Exercise materials:

(** * OCR text extraction service: model of [main.py] and its properties

    The service is a FastAPI application with three routes.  The model
    below follows [main.py] function by function:

    - Python values: [str] is [string] (code points 0..255), [bytes] is
      [list byte], [Optional[str]] is [option string], [int] is [Z],
      the two confidence literals are binary64 floats;
    - [raise HTTPException(...)] is the left summand of the result of a
      computation in the monad [M], which also threads the [World]: the
      list of images sent to the Vision provider and the log records
      written so far;
    - the Vision client is an [option] of a provider whose answer may
      depend on the requests it has already received; the module
      [Raising] has the handler for a provider whose call can also
      raise;
    - the clock is not modelled: the handlers take the values read from
      it ([processing_time_ms], [timestamp]) as arguments. *)

From Stdlib Require Import ZArith List String Ascii Strings.Byte Bool Lia.
From Stdlib Require Import Floats.PrimFloat.
Import ListNotations.

(* Python rounds the literal 0.95 to the nearest binary64 value, as the
   float notation does here. *)
Set Warnings "-inexact-float".

Local Open Scope string_scope.
Local Open Scope Z_scope.

(** ** Python built-ins used by [main.py] *)

Module Py.

Definition bytes := list byte.

(** [len(b)] *)
Definition len (b : bytes) : Z := Z.of_nat (List.length b).

(** Truth value of a [str] and of an [Optional[str]]. *)
Definition truthy (s : string) : bool :=
  match s with EmptyString => false | String _ _ => true end.

Definition truthy_opt (o : option string) : bool :=
  match o with None => false | Some s => truthy s end.

(** [f"{x}"] for an [Optional[str]]. *)
Definition format_opt (o : option string) : string :=
  match o with None => "None" | Some s => s end.

(** [x in xs] for a list of strings. *)
Definition str_in (s : string) (xs : list string) : bool :=
  existsb (String.eqb s) xs.

Definition opt_in (o : option string) (xs : list string) : bool :=
  match o with None => false | Some s => str_in s xs end.

(** [str.lower] on one code point below 256: the upper-case letters
    are A-Z, and in the Latin-1 block U+00C0..U+00DE without U+00D7;
    each is mapped 32 places up. *)
Definition lower_char (c : ascii) : ascii :=
  let n := N_of_ascii c in
  if ((65 <=? n) && (n <=? 90))%N
     || ((192 <=? n) && (n <=? 222) && negb (n =? 215))%N
  then ascii_of_N (n + 32) else c.

Fixpoint lower (s : string) : string :=
  match s with
  | EmptyString => EmptyString
  | String c s' => String (lower_char c) (lower s')
  end.

(** [s.rfind(c)] for a one-character [c], with the index of the first
    character of [s] given as [i]: the highest index holding [c],
    or -1. *)
Fixpoint rfind_from (c : ascii) (s : string) (i : Z) : Z :=
  match s with
  | EmptyString => -1
  | String a s' =>
      let r := rfind_from c s' (i + 1) in
      if 0 <=? r then r else if Ascii.eqb a c then i else -1
  end.

Definition rfind (c : ascii) (s : string) : Z := rfind_from c s 0.

(** Slices [p[:n]] and [p[n:]] for [0 <= n]. *)
Fixpoint take (n : nat) (s : string) : string :=
  match n, s with
  | S n', String a s' => String a (take n' s')
  | _, _ => EmptyString
  end.

Fixpoint drop (n : nat) (s : string) : string :=
  match n, s with
  | S n', String _ s' => drop n' s'
  | _, _ => s
  end.

(** [p[i:i+1]] for [0 <= i]. *)
Definition char_at (i : Z) (p : string) : string :=
  take 1 (drop (Z.to_nat i) p).

(** The loop of [genericpath._splitext] that skips the leading dots of
    the last path component: [true] when a character other than the
    dot stands before [dotIndex].  [fuel] bounds the iterations. *)
Fixpoint has_stem (fuel : nat) (p : string) (filenameIndex dotIndex : Z)
  : bool :=
  match fuel with
  | O => false
  | S fuel' =>
      if filenameIndex <? dotIndex then
        if negb (String.eqb (char_at filenameIndex p) ".")
        then true
        else has_stem fuel' p (filenameIndex + 1) dotIndex
      else false
  end.

(** [os.path.splitext] of [posixpath]: separator "/", no alternative
    separator, extension separator ".". *)
Definition splitext (p : string) : string * string :=
  let sepIndex := rfind "/" p in
  let dotIndex := rfind "." p in
  if (sepIndex <? dotIndex)
     && has_stem (String.length p) p (sepIndex + 1) dotIndex
  then (take (Z.to_nat dotIndex) p, drop (Z.to_nat dotIndex) p)
  else (p, EmptyString).

(** [needle in haystack] for strings. *)
Fixpoint prefix_of (a b : string) : bool :=
  match a, b with
  | EmptyString, _ => true
  | String x a', String y b' => Ascii.eqb x y && prefix_of a' b'
  | String _ _, EmptyString => false
  end.

Fixpoint contains (needle hay : string) : bool :=
  prefix_of needle hay
  || match hay with
     | EmptyString => false
     | String _ hay' => contains needle hay'
     end.

End Py.

(** ** The Vision provider, as far as [main.py] uses it *)

Module Vision.

Record EntityAnnotation := { description : string }.

Record Status := { message : string }.

Record AnnotateImageResponse := {
  error : Status;
  text_annotations : list EntityAnnotation
}.

(** [ImageAnnotatorClient.text_detection]: the answer to an image,
    given the images the provider has received before it. *)
Definition ImageAnnotatorClient :=
  list Py.bytes -> Py.bytes -> AnnotateImageResponse.

End Vision.

(** ** Effects: raised exceptions, provider calls, log records *)

Record HTTPException := {
  status_code : Z;
  detail : string
}.

Inductive LogLevel := INFO | ERROR.

Record World := {
  provider_calls : list Py.bytes;
  log : list (LogLevel * string)
}.

Definition M (A : Type) : Type := World -> (HTTPException + A) * World.

Definition ret {A} (a : A) : M A := fun w => (inr a, w).

Definition bind {A B} (c : M A) (k : A -> M B) : M B :=
  fun w =>
    match c w with
    | (inl e, w') => (inl e, w')
    | (inr a, w') => k a w'
    end.

Definition raise {A} (e : HTTPException) : M A := fun w => (inl e, w).

Declare Scope m_scope.
Delimit Scope m_scope with M.
Notation "x <- c ;; k" := (bind c (fun x => k))
  (at level 61, c at next level, right associativity) : m_scope.
Notation "c ;; k" := (bind c (fun _ => k))
  (at level 61, right associativity) : m_scope.
Local Open Scope m_scope.

Definition logger_info (msg : string) : M unit :=
  fun w => (inr tt, {| provider_calls := provider_calls w;
                       log := (log w ++ [(INFO, msg)])%list |}).

Definition logger_error (msg : string) : M unit :=
  fun w => (inr tt, {| provider_calls := provider_calls w;
                       log := (log w ++ [(ERROR, msg)])%list |}).

(** The call of a provider that returns; the call that raises is in
    the module [Raising] below. *)
Definition text_detection (client : Vision.ImageAnnotatorClient)
  (image : Py.bytes) : M Vision.AnnotateImageResponse :=
  fun w => (inr (client (provider_calls w) image),
            {| provider_calls := (provider_calls w ++ [image])%list;
               log := log w |}).

(** ** Constants and response models *)

Definition MAX_FILE_SIZE : Z := 10 * 1024 * 1024.
Definition ALLOWED_CONTENT_TYPES : list string := ["image/jpeg"; "image/jpg"].
Definition ALLOWED_EXTENSIONS : list string := [".jpg"; ".jpeg"].

Record UploadFile := {
  content_type : option string;
  filename : option string;
  file : Py.bytes
}.

Record MetadataModel := {
  md_filename : option string;
  md_file_size_bytes : Z;
  md_content_type : option string
}.

Record SuccessResponseModel := {
  success : bool;
  text : string;
  confidence : float;
  processing_time_ms : Z;
  metadata : MetadataModel
}.

Record ErrorResponseModel := {
  err_success : bool;
  err_error : string;
  err_detail : string;
  err_processing_time_ms : Z
}.

Record ApiInfoModel := {
  service : string;
  api_status : string;
  version : string;
  endpoints : list (string * string)
}.

Record HealthResponseModel := {
  status : string;
  vision_api : string;
  timestamp : float
}.

(** ** Helper functions and endpoints *)

Section App.

(** The module-level [vision_client], set once by [lifespan]. *)
Variable vision_client : option Vision.ImageAnnotatorClient.

Definition validate_image (f : UploadFile) : M unit :=
  if negb (Py.opt_in (content_type f) ALLOWED_CONTENT_TYPES) then
    raise {| status_code := 400;
             detail := "Invalid file format. Only JPG/JPEG images are supported. "
                       ++ "Received: " ++ Py.format_opt (content_type f) |}
  else
  match filename f with
  | None => raise {| status_code := 400; detail := "Filename is required" |}
  | Some name =>
      if negb (Py.truthy name) then
        raise {| status_code := 400; detail := "Filename is required" |}
      else
        let extension := Py.lower (snd (Py.splitext name)) in
        if negb (Py.str_in extension ALLOWED_EXTENSIONS) then
          raise {| status_code := 400;
                   detail := "Invalid file extension. Only .jpg and .jpeg are supported. "
                             ++ "Received: " ++ extension |}
        else ret tt
  end.

Definition extract_text_from_image (image_content : Py.bytes)
  : M (string * float) :=
  match vision_client with
  | None =>
      logger_error "Vision API client not initialized" ;;
      raise {| status_code := 503;
               detail := "Vision API service unavailable" |}
  | Some client =>
      match image_content with
      | [] => raise {| status_code := 400; detail := "Empty image content" |}
      | _ :: _ =>
          response <- text_detection client image_content ;;
          if Py.truthy (Vision.message (Vision.error response)) then
            logger_error ("Vision API error: "
                          ++ Vision.message (Vision.error response)) ;;
            raise {| status_code := 500;
                     detail := "Failed to process image with Vision API" |}
          else
            let texts := Vision.text_annotations response in
            match texts with
            | [] => ret ("", 0%float)
            | first :: _ =>
                let extracted_text := Vision.description first in
                let confidence :=
                  if Py.truthy extracted_text then 0.95%float else 0%float in
                ret (extracted_text, confidence)
            end
      end
  end.

Definition root : ApiInfoModel :=
  {| service := "OCR Text Extraction API";
     api_status := "running";
     version := "1.0.0";
     endpoints := [("extract_text", "/extract-text (POST)");
                   ("health", "/health (GET)")] |}.

(** [now] is the value of [time.time()] at the call. *)
Definition health (now : float) : HealthResponseModel :=
  let vision_status :=
    match vision_client with Some _ => "healthy" | None => "unavailable" end in
  {| status := "healthy"; vision_api := vision_status; timestamp := now |}.

(** The guard clauses of [extract_text], up to the call of
    [extract_text_from_image]; they return the bytes read and their
    length. *)
Definition extract_text_guards (image : UploadFile) : M (Py.bytes * Z) :=
  validate_image image ;;
  let image_content := file image in
  let file_size := Py.len image_content in
  if MAX_FILE_SIZE <? file_size then
    raise {| status_code := 413;
             detail := "File too large. Maximum size is 10MB" |}
  else if file_size =? 0 then
    raise {| status_code := 400; detail := "Empty file uploaded" |}
  else ret (image_content, file_size).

About this task:
Leave out every line above except those from the line with "Local Open Scope m_scope." up to and including the line with "service : string;", and copy those exactly.

Result:
Local Open Scope m_scope.

Definition logger_info (msg : string) : M unit :=
  fun w => (inr tt, {| provider_calls := provider_calls w;
                       log := (log w ++ [(INFO, msg)])%list |}).

Definition logger_error (msg : string) : M unit :=
  fun w => (inr tt, {| provider_calls := provider_calls w;
                       log := (log w ++ [(ERROR, msg)])%list |}).

(** The call of a provider that returns; the call that raises is in
    the module [Raising] below. *)
Definition text_detection (client : Vision.ImageAnnotatorClient)
  (image : Py.bytes) : M Vision.AnnotateImageResponse :=
  fun w => (inr (client (provider_calls w) image),
            {| provider_calls := (provider_calls w ++ [image])%list;
               log := log w |}).

(** ** Constants and response models *)

Definition MAX_FILE_SIZE : Z := 10 * 1024 * 1024.
Definition ALLOWED_CONTENT_TYPES : list string := ["image/jpeg"; "image/jpg"].
Definition ALLOWED_EXTENSIONS : list string := [".jpg"; ".jpeg"].

Record UploadFile := {
  content_type : option string;
  filename : option string;
  file : Py.bytes
}.

Record MetadataModel := {
  md_filename : option string;
  md_file_size_bytes : Z;
  md_content_type : option string
}.

Record SuccessResponseModel := {
  success : bool;
  text : string;
  confidence : float;
  processing_time_ms : Z;
  metadata : MetadataModel
}.

Record ErrorResponseModel := {
  err_success : bool;
  err_error : string;
  err_detail : string;
  err_processing_time_ms : Z
}.

Record ApiInfoModel := {
  service : string;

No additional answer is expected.